Crude oil prices have been on an incredible downward slide over the past few months. Prices are now in the range of multi-year lows and there is little near term hope for an upswing. After all, there are some significant forces at play in the oil market, making it difficult to see a move higher in 2015.
Reasons for Oil’s Slide
The stronger dollar has definitely had an impact, as oil is traded in dollars around the globe. So, when translated into foreign currencies, international producers need less to receive the same domestic value for each oil barrel sold.

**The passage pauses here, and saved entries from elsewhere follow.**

(** The common shape of the three array decoders. *)
Lemma counted_within {T} (rd : Reader -> result Exception (T * Reader)) (P : T -> Prop) what data
    (k : Z -> Reader -> result Exception unit) v :
  (forall r v r', rd r = Ok (v, r') -> P v) ->
  rbind (make_reader data (maxTotalBytes limits)) (fun reader =>
    rbind (read_size (maxContainerElements limits) what reader) (fun '(count, reader) =>
      rbind (k count reader) (fun _ =>
        rbind (read_all rd (Z.to_nat count) reader) (fun '(items, _) => Ok items)))) = Ok v ->
  (len v <= maxContainerElements limits /\ Forall P v) /\ len data <= maxTotalBytes limits.
Proof.
  intros HP Hd. unfold make_reader in Hd.
  destruct (Z.ltb_spec (maxTotalBytes limits) (len data)) as [|Ht]; [done|]. split; [|done].
  apply rbind_Ok_inv in Hd as (r & _ & Hd). apply rbind_Ok_inv in Hd as ([n r'] & Hn & Hd).
  apply rbind_Ok_inv in Hd as (u & _ & Hd). apply rbind_Ok_inv in Hd as ([items r''] & Hi & Hd). simplify_eq.
  apply read_size_le in Hn. pose proof (read_all_length _ _ _ _ _ Hi) as Hl.
  split; [|by eapply read_all_Forall]. destruct Hlimits as (_ & _ & [? _] & _). unfold len. lia.
Qed.

Lemma insert_all_within {K V} `{Countable K} (P : K -> Prop) (Q : V -> Prop) keys values :
  Forall P keys -> Forall Q values ->
  map_Forall (fun k v => P k /\ Q v) (insert_all (zip keys values)).
Proof.
  intros Hk Hv k v Hl. rewrite insert_all_list_to_map in Hl.
  apply elem_of_list_to_map_2 in Hl. rewrite elem_of_reverse in Hl.
  apply elem_of_zip_with in Hl as (x & y & [= -> ->] & Hx & Hy).
  split; [by eapply Forall_forall in Hk|by eapply Forall_forall in Hv].
Qed.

Speaking of foreign markets, demand has also been pretty weak in a number of these segments, an area that was an important source of demand growth in the near term. And though many nations are resorting to more stimulus in an attempt to boost economies (and thus oil demand), many have had little impact so far, keeping a lid on oil prices in the process.
If that wasn’t enough, we have a huge oversupply situation back in the U.S. thanks to improving fracking technologies. This is further putting pressure on oil prices, making for a terrible situation for those long in crude oil in the near term.
With this backdrop, investors shouldn’t be too surprised to note that energy stocks have been at the bottom of the industry list, and have been seeing slumping earnings estimates as of late. One such stock that is a great example of this trend is undoubtedly Stone Energy (NYSE:SGY), a company that is in the exploration and production segment of the energy industry.
SGY in Focus
SGY is an independent oil and gas company, exploring and developing properties in the Gulf of Mexico as well as Appalachia. At the end of last year, SGY had proven oil and gas reserves of approximately 864 billion cubic feet of gas equivalent.
Given the trends outlined above, investors shouldn’t be too surprised to note that this has been a terrible business to be in as of late. In fact, SGY has seen its shares crash by over 50% in just the past six months, putting the company deep into bear territory.
But with such a huge drop in such a short time frame, investors might think that a reversal is at hand. However, if you look at recent earnings estimate revisions, you’ll see that there is little hope for a turnaround in the near term.
Earnings Estimate Revisions
Current year and next year estimates have crumbled in the past few months, as not a single estimate has gone higher for either time frame in the past two months. In fact, we have seen three go lower for each time period in the past two months, while there is a weak trend for the current and next quarters too.
For example, for the current quarter, the earnings consensus has crashed from 16 cents a share 30 days ago, to just four cents a share today. Meanwhile, over the past two months, the next quarter consensus estimate has been cut in half, from 28 cents to 14 cents a share.
Bottom Line & Other Choices
Given these cuts, SGY now has growth contractions of over 90% built in for the current quarter, and then a 75% contraction in earnings for the current year when compared to the year ago period. And with these numbers and the broad industry trend, it shouldn’t be too surprising to note that SGY has earned itself a Zacks Rank #5 (strong sell) and that more weakness could be ahead for this company in the near term.
Unfortunately, there arent many other options in the exploration and production sector, as the segment has an industry rank in the bottom 20%. Shockingly though, there are actually a few stocks that have a buy rank in this low sector, including Atlas Resource Partners (NYSE:ARP).
This small cap company has a Zacks Rank #2 (Buy) and has a double digit dividend yield to boot. So if you are desperate to stay in the E&P space, make sure to look at ARP in the near term, and especially when compared to the struggling SGY, which may continue to face extreme turbulence in the months ahead.